President Donald Trump, who has famously called climate change a "hoax," does believe the climate is changing and that humans have a role in it, U.N. Ambassador Nikki Haley told CNN's Jake Tapper.
"President Trump believes the climate is changing and he believes pollutants are part of the equation," Haley said in an interview on "State of the Union," which will be fully aired Sunday.
"The rest of the world wanted to tell us how to do it, and we're saying, we will do it, but we will do it under our terms." She said Trump pulled out of the pact "because it wasn't possible to meet the conditions" under the pact agreed to under President Barack Obama.
Her remarks come amid global criticism of Trump for withdrawing from the United States from the Paris climate pact, which was ratified by nearly 150 countries who agreed to curb carbon emissions to mitigate global warming. Coal-fired power plants in the United States, as elsewhere, would have to have meet environmental standards under the pact.
Trump has made contradictory statements about what exactly he believes amid mounting pressure from other world leaders, the scientific community and even Pope Francis, who has urged urgent action to change human activity causing harm to the environment. The president has said flat out that climate change is "nonexistent" but also at different times hedged his answer, and said there could be some connection to human activity.

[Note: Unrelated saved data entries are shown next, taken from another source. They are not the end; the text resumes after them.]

(* ===== verification/Cli.v ===== *)
(** * The command line of the controller (src/src/cli.rs)

    The options of the [run] command with their declared ranges and relations,
    and the choice of the TLS configuration of the webhooks server.  The
    parser itself is clap's, the TLS configuration axum-server's. *)

From stdpp Require Import base option gmap strings list.
From Stdlib Require Import ZArith Lia.
From S2P Require Import Prelude Strs Time Errors Config Ext Resources World Cache RateLimit.
Local Open Scope string_scope.
Local Open Scope list_scope.

Definition DEFAULT_SOURCE_CLONE_FOLDER : string := "/tmp/git-events-runner".
Definition DEFAULT_CONFIG_MAP_NAME : string := "git-events-runner-config".
Definition DEFAULT_LEADER_LOCK_LEASE_NAME : string := "git-events-runner-leader-lock".
Definition DEFAULT_METRICS_PREFIX : string := "git_events_runner".

(** The integers are [u16] and [u64]. *)
Record CliConfig := {
  webhooks_port : Z;
  utility_port : Z;
  webhooks_parallelism : Z;
  schedule_parallelism : Z;
  secrets_cache_time : Z;
  source_clone_folder : string;
  config_map_name : string;
  leader_lease_name : string;
  leader_lease_duration : Z;
  leader_lease_grace : Z;
  metrics_prefix : string;
  hooks_rrl_global : option RequestsRateLimitParams;
  hooks_rrl_trigger : option RequestsRateLimitParams;
  hooks_rrl_source : option RequestsRateLimitParams;
  tls_cert_path : option string;
  tls_key_path : option string;
  tls_secret_name : option string;
  tls_secret_namespace : option string;
  json_logs : bool }.

(** The declared defaults. *)
Definition CliConfig_default : CliConfig := {|
  webhooks_port := 8080; utility_port := 3000;
  webhooks_parallelism := 16; schedule_parallelism := 16;
  secrets_cache_time := 60;
  source_clone_folder := DEFAULT_SOURCE_CLONE_FOLDER;
  config_map_name := DEFAULT_CONFIG_MAP_NAME;
  leader_lease_name := DEFAULT_LEADER_LOCK_LEASE_NAME;
  leader_lease_duration := 30; leader_lease_grace := 5;
  metrics_prefix := DEFAULT_METRICS_PREFIX;
  hooks_rrl_global := None; hooks_rrl_trigger := None; hooks_rrl_source := None;
  tls_cert_path := None; tls_key_path := None;
  tls_secret_name := None; tls_secret_namespace := None;
  json_logs := false |}.

Definition u16_max : Z := 2 ^ 16 - 1.

Definition given {A} (o : option A) : bool := bool_decide (is_Some o).

(** The [range], [requires] and [conflicts_with_all] attributes, as what they
    accept. *)
Definition cli_accepts (c : CliConfig) : bool :=
  bool_decide (1 <= webhooks_port c <= u16_max)%Z
  && bool_decide (1 <= utility_port c <= u16_max)%Z
  && bool_decide (1 <= webhooks_parallelism c < 256)%Z
  && bool_decide (1 <= schedule_parallelism c < 256)%Z
  && bool_decide (1 <= secrets_cache_time c <= u64_max)%Z
  && bool_decide (1 <= leader_lease_duration c < 301)%Z
  && bool_decide (1 <= leader_lease_grace c < 301)%Z
  && Bool.eqb (given (tls_cert_path c)) (given (tls_key_path c))
  && negb ((given (tls_cert_path c) || given (tls_key_path c))
           && (given (tls_secret_name c) || given (tls_secret_namespace c)))
  && implb (given (tls_secret_namespace c)) (given (tls_secret_name c)).

(** [Cli::rrl_parser] *)
Definition rrl_parser (s : string) : outcome (result string RequestsRateLimitParams) :=
  match rate_limit_try_from s with
  | Ret r => Ret (map_err error_to_string r)
  | Panic => Panic
  end.

(** ** TLS *)

(** [anyhow::Error]: an error with or without the context put on it. *)
Inductive TlsError : Type :=
| TlsContext (context : string)
| TlsSecret (e : Error)
| TlsConfig_ (msg : string).

Section Tls.
Context `{Ext}.
Context {RustlsConfig : Type}.
(** [RustlsConfig::from_pem_file] and [from_pem]. *)
Context (from_pem_file : string -> string -> io unit (result string RustlsConfig)).
Context (from_pem : string -> string -> result string RustlsConfig).
Local Open Scope prog_scope.

Definition no_key (key secret_name : string) : TlsError :=
  TlsSecret (SecretDecodingError ("no `" ^^ key ^^ "` key in the secret `" ^^ secret_name ^^ "`")).

(** The part of the secret branch after the secret was read. *)
Definition tls_from_secret (secret_name : string) (secret : Secret)
    : result TlsError (option RustlsConfig) :=
  match secret with
  | None => Err (TlsSecret (SecretDecodingError
      ("no `data` part in the secret `" ^^ secret_name ^^ "`")))
  | Some secret_data =>
      match secret_data !! "tls.crt" with
      | None => Err (no_key "tls.crt" secret_name)
      | Some cert =>
          match from_utf8 cert with
          | Err _ => Err (TlsContext "TLS cert is not a valid UTF-8 string")
          | Ok cert =>
              match secret_data !! "tls.key" with
              | None => Err (no_key "tls.key" secret_name)
              | Some key =>
                  match from_utf8 key with
                  | Err _ => Err (TlsContext "TLS key is not a valid UTF-8 string")
                  | Ok key =>
                      match from_pem cert key with
                      | Ok config => Ok (Some config)
                      | Err e => Err (TlsConfig_ e)
                      end
                  end
              end
          end
      end
  end.

(** [build_tls_config]; [default_ns] is the client's default namespace. *)
Definition build_tls_config (self : CliConfig) (default_ns : string)
    : io unit (result TlsError (option RustlsConfig)) :=
  match tls_cert_path self, tls_key_path self, tls_secret_name self with
  | Some cert, Some key, _ =>
      config <-- from_pem_file cert key ;;
      match (config : result string RustlsConfig) with
      | Ok config => ret (Ok (Some config))
      | Err _ => ret (Err (TlsContext
          ("Unable to apply TLS config with cert=" ^^ cert ^^ " and key=" ^^ key)))
      end
  | _, _, Some secret_name =>
      let namespace := unwrap_or default_ns (tls_secret_namespace self) in
      secret <-- call (GetSecret namespace secret_name) ;;
      match (secret : result KubeErr Secret) with
      | Err _ => ret (Err (TlsContext ("Unable to get TLS secret " ^^ secret_name)))
      | Ok secret => ret (tls_from_secret secret_name secret)
      end
  | _, _, _ => ret (Ok None)
  end.
End Tls.

(** ** Theorems *)

Section CliFacts.
Context `{Ext}.
Context {RustlsConfig : Type}.
Context (from_pem_file : string -> string -> io unit (result string RustlsConfig)).
Context (from_pem : string -> string -> result string RustlsConfig).

Lemma tls_from_secret_some name secret r :
  tls_from_secret from_pem name secret = Ok r ->
  exists data cert key config, secret = Some data
    /\ data !! "tls.crt" = Some cert /\ data !! "tls.key" = Some key
    /\ utf8_valid cert = true /\ utf8_valid key = true
    /\ from_pem cert key = Ok config /\ r = Some config.
Proof.
  unfold tls_from_secret, from_utf8. destruct secret as [data|]; [|done].
  destruct (data !! "tls.crt") as [cert|] eqn:Hc; [|done].
  destruct (utf8_valid cert) eqn:Huc; [|done].
  destruct (data !! "tls.key") as [key|] eqn:Hk; [|done].
  destruct (utf8_valid key) eqn:Huk; [|done].
  destruct (from_pem cert key) as [config|] eqn:Hp; [|done]. intros [= <-].
  by exists data, cert, key, config.
Qed.

(** Plain HTTP is never served by mistake: with options the command
    line accepts, the webhooks server runs without TLS exactly when no TLS
    option was given.  If a certificate was named, the result is a TLS
    configuration or an error: one built from exactly the two named files,
    without reading any secret, or one built from the two entries of the
    named secret, read once from the named namespace (or the pod's). *)
Theorem tls_config_spec self ns o (u : unit) t :
  cli_accepts self = true ->
  (forall cert key, calls_in (fun e => match e with Ev c _ =>
     match c with GetSecret _ _ => False | _ => True end end) (from_pem_file cert key)) ->
  wp (build_tls_config from_pem_file from_pem self ns) o u t (fun r _ t' =>
    (r = Ret (Ok None) <-> tls_cert_path self = None /\ tls_key_path self = None
       /\ tls_secret_name self = None /\ tls_secret_namespace self = None)
    /\ exists new, t' = t ++ new /\
    match tls_secret_name self with
    | None => Forall (fun e => match e with Ev c _ =>
        match c with GetSecret _ _ => False | _ => True end end) new
    | Some name => exists a,
        new = [Ev (GetSecret (unwrap_or ns (tls_secret_namespace self)) name) a]
        /\ forall config, r = Ret (Ok (Some config)) -> exists data cert key,
             a = Ok (Some data) /\ data !! "tls.crt" = Some cert
             /\ data !! "tls.key" = Some key /\ from_pem cert key = Ok config
    end).
Proof.
  intros Hacc Hfiles. unfold cli_accepts, given in Hacc. unfold build_tls_config.
  destruct (tls_cert_path self) as [cert|], (tls_key_path self) as [key|],
    (tls_secret_name self) as [name|]; simpl in Hacc; rewrite ?andb_false_r in Hacc; try done.
  - wp_step. eapply wp_mono; [apply Hfiles|]. intros [[config|e]|] s' t' (new & -> & Hnew);
      [wp_step..|]; (split; [split; [done|by intros (? & _)]|]); by exists new.
  - do 2 wp_step. destruct r as [secret|e]; wp_step;
      (split; [split; [|by intros (_ & _ & ? & _)]|
               eexists; split; [done|]; eexists; split; [done|]; intros config]); [| |done|done].
    + intros [= (? & ? & ? & ? & _ & _ & _ & _ & _ & _ & ?)%tls_from_secret_some]. done.
    + intros [= (data & cert & key & config' & -> & Hc & Hk & _ & _ & Hp & [= ->])%tls_from_secret_some].
      by exists data, cert, key.
  - destruct (tls_secret_namespace self); simpl in Hacc; rewrite ?andb_false_r in Hacc; [done|].
    wp_step. split; [done|]. exists []. by rewrite app_nil_r.
Qed.

End CliFacts.

Section CacheTime.
Context `{Ext}.

(** A cache time that the command line accepts and no clock can hold:
    from 2^63 seconds on, the deadline of a cached secret cannot be
    represented, so every secret the API answers with panics in the request
    or task that needs it, and no secret is ever delivered. *)
Theorem huge_secrets_cache_time_panics self ns name key (o : services) (t : trace) :
  cli_accepts self = true -> (i64_max < secrets_cache_time self)%Z ->
  (forall t, 0 <= o t SystemNow)%Z ->
  wp (init_cache (from_secs (secrets_cache_time self)) ;;; secrets_get ns name key)%prog o None t
    (fun r _ t' => exists a, Ev (GetSecret ns name) a ∈ t' /\
       match secret_answer name key a with
       | Err e => r = Ret (Err e)
       | Ok _ => r = Panic
       end).
Proof.
  intros _ Htime Hclock. unfold init_cache, secrets_get. wp_run. simpl.
  unfold get_key_value, lookup_cached. do 3 wp_step. simpl. rewrite lookup_empty. wp_step.
  unfold fetch_and_store. wp_step. apply wp_query_secrets_api. intros a Ha.
  destruct (secret_answer name key a) as [[data v]|e] eqn:Hans; cycle 1.
  { exists a. rewrite Hans. split; [set_solver|done]. }
  do 6 wp_step. simpl. rewrite checked_add_None.
  - exists a. rewrite Hans. split; [set_solver|done].
  - specialize (Hclock (t ++ [Ev (GetSecret ns name) a])). rewrite <- H0 in Hclock.
    unfold from_secs, nanos_per_sec in *. lia.
Qed.
End CacheTime.

(** ** Examples *)

#[local] Existing Instance example_ext.

Definition tls_files : CliConfig := {|
  webhooks_port := 8080; utility_port := 3000;
  webhooks_parallelism := 16; schedule_parallelism := 16;
  secrets_cache_time := 2 ^ 63;
  source_clone_folder := DEFAULT_SOURCE_CLONE_FOLDER;
  config_map_name := DEFAULT_CONFIG_MAP_NAME;
  leader_lease_name := DEFAULT_LEADER_LOCK_LEASE_NAME;
  leader_lease_duration := 30; leader_lease_grace := 5;
  metrics_prefix := DEFAULT_METRICS_PREFIX;
  hooks_rrl_global := None; hooks_rrl_trigger := None; hooks_rrl_source := None;
  tls_cert_path := Some "/tls/end.crt"; tls_key_path := Some "/tls/server.key";
  tls_secret_name := None; tls_secret_namespace := None;
  json_logs := false |}.

(** The defaults are accepted. *)
Example default_accepted : cli_accepts CliConfig_default = true.
Proof. reflexivity. Qed.

Lemma tls_config_spec_witness :
  let read_files cert key : io unit (result string (string * string)) := ret (Ok (cert, key)) in
  cli_accepts tls_files = true /\
  wp (build_tls_config read_files (fun cert key => Ok (cert, key)) tls_files "ci")
    (quiet_services 0%Z RuntimeConfig_default) tt [] (fun r _ _ => r <> Ret (Ok None)).
Proof.
  intros read_files. split; [reflexivity|].
  eapply wp_mono; [apply (tls_config_spec read_files (fun cert key => Ok (cert, key)) tls_files "ci");
    [reflexivity|intros cert key; apply calls_in_ret]|].
  intros r s t [Hr _]. rewrite Hr. by intros (? & _).
Defined.

Lemma huge_secrets_cache_time_panics_witness :
  cli_accepts tls_files = true /\
  wp (init_cache (from_secs (secrets_cache_time tls_files)) ;;; secrets_get "ci" "hook" "token")%prog
    (quiet_services 0%Z RuntimeConfig_default) None [] (fun r _ t' =>
      exists a, Ev (GetSecret "ci" "hook") a ∈ t').
Proof.
  split; [reflexivity|].
  eapply wp_mono; [apply (huge_secrets_cache_time_panics tls_files "ci" "hook" "token");
    [reflexivity|reflexivity|intros t; simpl; lia]|].
  intros r s t (a & Ha & _). by exists a.
Defined.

Haley, the former South Carolina governor who Trump appointed to the United Nations post, was asked to elaborate on the president's thinking and told Tapper "He knows that it's changing and that the U.S. has to be responsible for it and that's what we're going to do." She said the U.S. pulled out of the Paris pact because the rules hurt U.S. businesses.
"Just because the U.S. got out of a club doesn't mean we aren't going to care about the environment," she said.
During Friday's daily press briefing, both White House Press Secretary Sean Spicer and Environmental Protection Agency chief Scott Pruitt said that they had not had a discussion with the president on his views on climate change and could not answer questions about what the president thought.
"I was elected to represent the citizens of Pittsburgh, not Paris," Trump said during his announcement that he was pulling out of the pact. And though some Trump supporters carried "Pittsburgh not Paris" signs outside the White House Saturday, the mayor of Pittsburgh denounced the president's move to abandon the global pact meant to safeguard the environment.
In response to Trump's withdrawal from the pact, former New York Mayor Michael Bloomberg also pledged to pay up to $15 million to support the U.N. agency that helps countries implement the agreement.
"Americans will honor and fulfill the Paris agreement by leading from the bottom up - and there isn't anything Washington can do to stop us," said Bloomberg, who appeared Friday with French President Emmanuel Macron and Paris Mayor Anne Hidalgo.